Tomber amoureux était inenvisageable : doucereux de l’absence d’amour réciproque, hors sujet pour tout chrétien qui se respecterait un temps soit peu, et génétiquement mal apprécié par la communauté ; il se contenterait alors de laisser son imagination faire le travail, et laisserait planer le doute quant à un accès à un hypothétique paradis.

Au dehors, des bourrasques se chassaient et se remplaçaient. Les pins se réveillaient et sifflaient les nappes aiguës d’une nuit qui tardait à s’installer totalement. Sa fenêtre donnait sur un chemin en terre battue partiellement éclairé par des lampadaires aux néons blancs de supermarché.

Quelques bruits de pas à l’étage tirèrent Xavier d’une torpeur forcée : la fenêtre de Lise semblait s’ouvrir très lentement.
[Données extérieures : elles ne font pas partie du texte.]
Lemma long_running_flow_witness :
  exists s1 e1 s2 e2 s3 e3,
    turn ticket_model "create_ticket_long_running" (fun _ => "started") (fun _ => None) 1 ticket_s0
      (UserText "Create a high urgency ticket for me.") = (s1, e1)
    /\ turns ticket_model "create_ticket_long_running" (fun _ => "started") (fun _ => None) 1 s1
         (map (fun v => FnResponse 0 "create_ticket_long_running" v true) ["pending"%string]) = (s2, e2)
    /\ turn ticket_model "create_ticket_long_running" (fun _ => "started") (fun _ => None) 1 s2
         (FnResponse 0 "create_ticket_long_running" "approved" false) = (s3, e3)
    /\ count_occ Nat.eq_dec (started s3) 0 = 1.
Proof.
  do 6 eexists. split; [reflexivity|]. split; [reflexivity|]. split; [reflexivity|].
  destruct (long_running_flow ticket_model "create_ticket_long_running" (fun _ => "started") (fun _ => None)
       0 ticket_s0 "Create a high urgency ticket for me." "high" "create_ticket_long_running"
       ["pending"%string] "approved" _ _ _ _ _ _ eq_refl (conj (fun j (H : In j []) => match H with end)
         (fun j (H : In j []) => match H with end)) eq_refl eq_refl eq_refl)
    as (_ & _ & _ & _ & _ & _ & _ & _ & _ & Hc & _).
  exact Hc.
Defined.

End LongRunningFacts.

Module TemplateFacts.
Import Template.

Lemma str_assoc (a b c : string) : ((a ++ b) ++ c)%string = (a ++ (b ++ c))%string.
Proof. induction a as [|x a IH]; [reflexivity|]. exact (f_equal (String x) IH). Qed.

Lemma str_nil_r (a : string) : (a ++ "")%string = a.
Proof. induction a as [|x a IH]; [reflexivity|]. exact (f_equal (String x) IH). Qed.

Lemma no_braces_cons c s :
  no_braces (String c s) = true ->
  Ascii.eqb c lbrace = false /\ Ascii.eqb c rbrace = false /\ no_braces s = true.
Proof.
  simpl. intros H. apply andb_prop in H as [H H3]. apply andb_prop in H as [H1 H2].
  apply negb_true_iff in H1, H2. auto.
Qed.

(** Text without braces is copied. *)
Lemma render_lit st s rest :
  no_braces s = true -> render_go st Normal (s ++ rest) = oapp s (render_go st Normal rest).
Proof.
  induction s as [|c s IH]; intros H.
  - change (EmptyString ++ rest)%string with rest. destruct (render_go st Normal rest); reflexivity.
  - apply no_braces_cons in H as (H1 & H2 & H3). simpl. rewrite H1, H2, IH by exact H3.
    destruct (render_go st Normal rest); reflexivity.
Qed.

(** A placeholder name is read up to its closing brace, then looked up. *)
Lemma render_key st k s rest :
  no_braces s = true ->
  render_go st (InKey k) (s ++ String rbrace rest)
  = match st !! (k ++ s)%string with Some v => oapp v (render_go st Normal rest) | None => None end.
Proof.
  revert k. induction s as [|c s IH]; intros k H.
  - simpl. rewrite str_nil_r. reflexivity.
  - apply no_braces_cons in H as (H1 & H2 & H3). simpl. rewrite H2, IH by exact H3.
    rewrite str_assoc. reflexivity.
Qed.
Il éteignit sa lampe de chevet, plongeant la chambre dans un noir quasi-total, illuminée de rares leds d’appareils électroniques. Il s’assit sur son lit, regardant par la fenêtre les pieds chaussés de Lise qui prenaient maladroitement appui sur le rebord en bois. Le visage de Lise apparut lentement et fouilla la chambre du regard. Xavier nourrissait le maigre espoir que Lise tapa à sa fenêtre pour l’inviter à l’accompagner – il savait parfaitement où elle se rendait – mais elle termina sa descente et détala silencieusement.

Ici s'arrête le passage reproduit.